▶ _What to work on_:
Where the records hold the string "bool", show the whole line it sits on.

▶ _Data to use_:
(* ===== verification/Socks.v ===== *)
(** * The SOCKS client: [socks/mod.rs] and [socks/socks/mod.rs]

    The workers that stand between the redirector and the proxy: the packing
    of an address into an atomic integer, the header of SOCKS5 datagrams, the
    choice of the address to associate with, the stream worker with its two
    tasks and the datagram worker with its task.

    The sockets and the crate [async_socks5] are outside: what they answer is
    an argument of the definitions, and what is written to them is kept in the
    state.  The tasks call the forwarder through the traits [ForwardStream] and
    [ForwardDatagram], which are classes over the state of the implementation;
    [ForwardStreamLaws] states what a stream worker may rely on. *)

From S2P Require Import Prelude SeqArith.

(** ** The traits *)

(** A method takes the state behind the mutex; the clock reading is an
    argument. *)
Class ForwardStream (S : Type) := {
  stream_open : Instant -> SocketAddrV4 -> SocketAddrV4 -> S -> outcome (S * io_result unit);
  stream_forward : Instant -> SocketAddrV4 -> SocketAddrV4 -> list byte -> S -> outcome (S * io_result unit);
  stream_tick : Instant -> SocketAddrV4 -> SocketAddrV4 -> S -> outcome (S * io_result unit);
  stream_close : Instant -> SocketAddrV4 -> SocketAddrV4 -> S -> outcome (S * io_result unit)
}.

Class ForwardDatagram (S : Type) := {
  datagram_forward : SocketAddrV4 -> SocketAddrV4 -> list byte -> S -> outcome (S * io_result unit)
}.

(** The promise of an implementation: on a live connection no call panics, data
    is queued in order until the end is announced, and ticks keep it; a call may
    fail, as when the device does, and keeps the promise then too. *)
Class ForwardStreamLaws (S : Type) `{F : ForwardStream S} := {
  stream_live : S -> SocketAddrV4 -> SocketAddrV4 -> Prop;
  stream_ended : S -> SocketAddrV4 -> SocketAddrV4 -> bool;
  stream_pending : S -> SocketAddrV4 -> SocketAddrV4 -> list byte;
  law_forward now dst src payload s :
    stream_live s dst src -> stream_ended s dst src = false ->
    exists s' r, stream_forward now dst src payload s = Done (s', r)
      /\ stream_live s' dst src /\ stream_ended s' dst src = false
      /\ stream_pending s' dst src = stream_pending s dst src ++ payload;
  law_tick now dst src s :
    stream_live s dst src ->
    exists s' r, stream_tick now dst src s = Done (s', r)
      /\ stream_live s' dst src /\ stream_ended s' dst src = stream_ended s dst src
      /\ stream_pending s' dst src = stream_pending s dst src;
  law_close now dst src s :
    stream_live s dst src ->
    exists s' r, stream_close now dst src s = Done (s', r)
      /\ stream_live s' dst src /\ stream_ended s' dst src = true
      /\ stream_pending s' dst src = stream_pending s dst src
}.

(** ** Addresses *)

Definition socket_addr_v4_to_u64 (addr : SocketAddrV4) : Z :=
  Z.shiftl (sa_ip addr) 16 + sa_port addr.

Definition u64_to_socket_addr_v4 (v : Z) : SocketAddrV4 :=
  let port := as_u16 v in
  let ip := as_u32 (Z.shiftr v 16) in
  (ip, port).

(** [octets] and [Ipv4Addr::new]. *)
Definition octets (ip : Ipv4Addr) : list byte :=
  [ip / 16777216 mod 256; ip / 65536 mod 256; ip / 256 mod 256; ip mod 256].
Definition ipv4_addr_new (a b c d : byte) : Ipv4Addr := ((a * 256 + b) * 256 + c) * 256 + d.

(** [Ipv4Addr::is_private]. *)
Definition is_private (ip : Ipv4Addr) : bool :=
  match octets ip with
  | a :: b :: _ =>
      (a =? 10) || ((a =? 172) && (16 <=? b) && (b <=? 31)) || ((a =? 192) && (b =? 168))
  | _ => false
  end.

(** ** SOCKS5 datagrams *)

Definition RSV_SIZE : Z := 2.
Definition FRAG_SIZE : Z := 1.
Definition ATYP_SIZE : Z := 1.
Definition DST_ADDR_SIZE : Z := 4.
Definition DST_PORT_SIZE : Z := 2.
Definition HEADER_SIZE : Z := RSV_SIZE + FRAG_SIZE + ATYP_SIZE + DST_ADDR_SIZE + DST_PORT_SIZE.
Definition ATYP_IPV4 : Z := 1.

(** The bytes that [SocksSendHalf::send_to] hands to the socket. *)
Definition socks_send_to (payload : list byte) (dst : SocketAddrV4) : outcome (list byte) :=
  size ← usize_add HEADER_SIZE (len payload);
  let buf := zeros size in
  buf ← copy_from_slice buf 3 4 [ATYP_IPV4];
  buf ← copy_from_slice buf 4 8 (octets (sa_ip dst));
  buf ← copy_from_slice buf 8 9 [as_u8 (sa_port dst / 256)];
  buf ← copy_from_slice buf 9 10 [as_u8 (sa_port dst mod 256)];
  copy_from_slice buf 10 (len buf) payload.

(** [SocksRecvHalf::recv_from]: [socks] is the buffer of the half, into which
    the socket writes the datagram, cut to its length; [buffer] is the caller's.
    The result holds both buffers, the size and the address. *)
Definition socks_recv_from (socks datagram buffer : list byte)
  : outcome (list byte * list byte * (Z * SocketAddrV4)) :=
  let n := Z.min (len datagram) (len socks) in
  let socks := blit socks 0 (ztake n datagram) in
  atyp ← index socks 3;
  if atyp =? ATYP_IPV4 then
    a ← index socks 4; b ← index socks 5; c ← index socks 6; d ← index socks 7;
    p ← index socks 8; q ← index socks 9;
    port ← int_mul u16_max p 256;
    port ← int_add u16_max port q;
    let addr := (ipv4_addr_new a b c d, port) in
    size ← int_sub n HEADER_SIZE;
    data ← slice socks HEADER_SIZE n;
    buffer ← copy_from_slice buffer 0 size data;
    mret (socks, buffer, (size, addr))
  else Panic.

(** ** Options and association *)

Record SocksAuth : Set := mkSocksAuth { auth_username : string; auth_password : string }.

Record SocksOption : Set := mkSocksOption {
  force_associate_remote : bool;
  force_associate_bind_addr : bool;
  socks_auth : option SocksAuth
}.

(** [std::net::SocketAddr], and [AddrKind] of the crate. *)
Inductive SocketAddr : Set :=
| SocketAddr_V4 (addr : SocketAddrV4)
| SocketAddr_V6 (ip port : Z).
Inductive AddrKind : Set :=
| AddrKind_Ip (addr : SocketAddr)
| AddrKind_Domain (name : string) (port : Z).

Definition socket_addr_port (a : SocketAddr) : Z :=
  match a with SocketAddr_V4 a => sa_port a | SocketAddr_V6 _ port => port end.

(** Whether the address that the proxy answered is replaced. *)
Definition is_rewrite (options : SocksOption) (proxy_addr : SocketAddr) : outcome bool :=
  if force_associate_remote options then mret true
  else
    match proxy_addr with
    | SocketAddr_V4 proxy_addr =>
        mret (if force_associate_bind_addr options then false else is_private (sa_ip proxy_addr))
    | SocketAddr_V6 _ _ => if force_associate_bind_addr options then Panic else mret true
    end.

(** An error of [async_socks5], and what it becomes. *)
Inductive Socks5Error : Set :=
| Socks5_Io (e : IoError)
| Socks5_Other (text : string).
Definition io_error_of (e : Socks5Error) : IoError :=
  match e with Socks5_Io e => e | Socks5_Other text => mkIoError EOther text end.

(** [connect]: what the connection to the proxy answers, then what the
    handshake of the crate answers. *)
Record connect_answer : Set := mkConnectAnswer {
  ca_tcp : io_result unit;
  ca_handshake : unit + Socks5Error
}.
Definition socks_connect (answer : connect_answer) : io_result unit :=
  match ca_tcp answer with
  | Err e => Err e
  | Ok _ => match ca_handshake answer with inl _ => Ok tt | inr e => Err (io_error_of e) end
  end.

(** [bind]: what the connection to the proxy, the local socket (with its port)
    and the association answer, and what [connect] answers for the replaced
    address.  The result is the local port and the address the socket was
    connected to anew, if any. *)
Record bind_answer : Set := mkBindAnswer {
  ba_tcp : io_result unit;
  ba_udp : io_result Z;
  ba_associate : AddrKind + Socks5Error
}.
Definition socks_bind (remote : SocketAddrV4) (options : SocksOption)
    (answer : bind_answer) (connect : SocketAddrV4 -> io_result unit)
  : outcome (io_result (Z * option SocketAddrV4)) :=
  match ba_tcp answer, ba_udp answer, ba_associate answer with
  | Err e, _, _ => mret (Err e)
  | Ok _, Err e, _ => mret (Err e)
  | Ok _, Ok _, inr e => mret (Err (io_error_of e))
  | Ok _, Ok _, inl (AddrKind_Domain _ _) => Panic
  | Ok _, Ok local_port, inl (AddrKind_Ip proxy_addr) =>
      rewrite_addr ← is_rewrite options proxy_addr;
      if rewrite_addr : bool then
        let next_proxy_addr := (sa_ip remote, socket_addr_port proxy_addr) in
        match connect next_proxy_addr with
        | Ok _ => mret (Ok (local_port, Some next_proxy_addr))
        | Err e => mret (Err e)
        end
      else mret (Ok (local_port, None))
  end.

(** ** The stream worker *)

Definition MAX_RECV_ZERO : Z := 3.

▶ _Answer section_:
  stream_ended : S -> SocketAddrV4 -> SocketAddrV4 -> bool;
Definition is_private (ip : Ipv4Addr) : bool :=
  force_associate_remote : bool;
  force_associate_bind_addr : bool;
Definition is_rewrite (options : SocksOption) (proxy_addr : SocketAddr) : outcome bool :=
      if rewrite_addr : bool then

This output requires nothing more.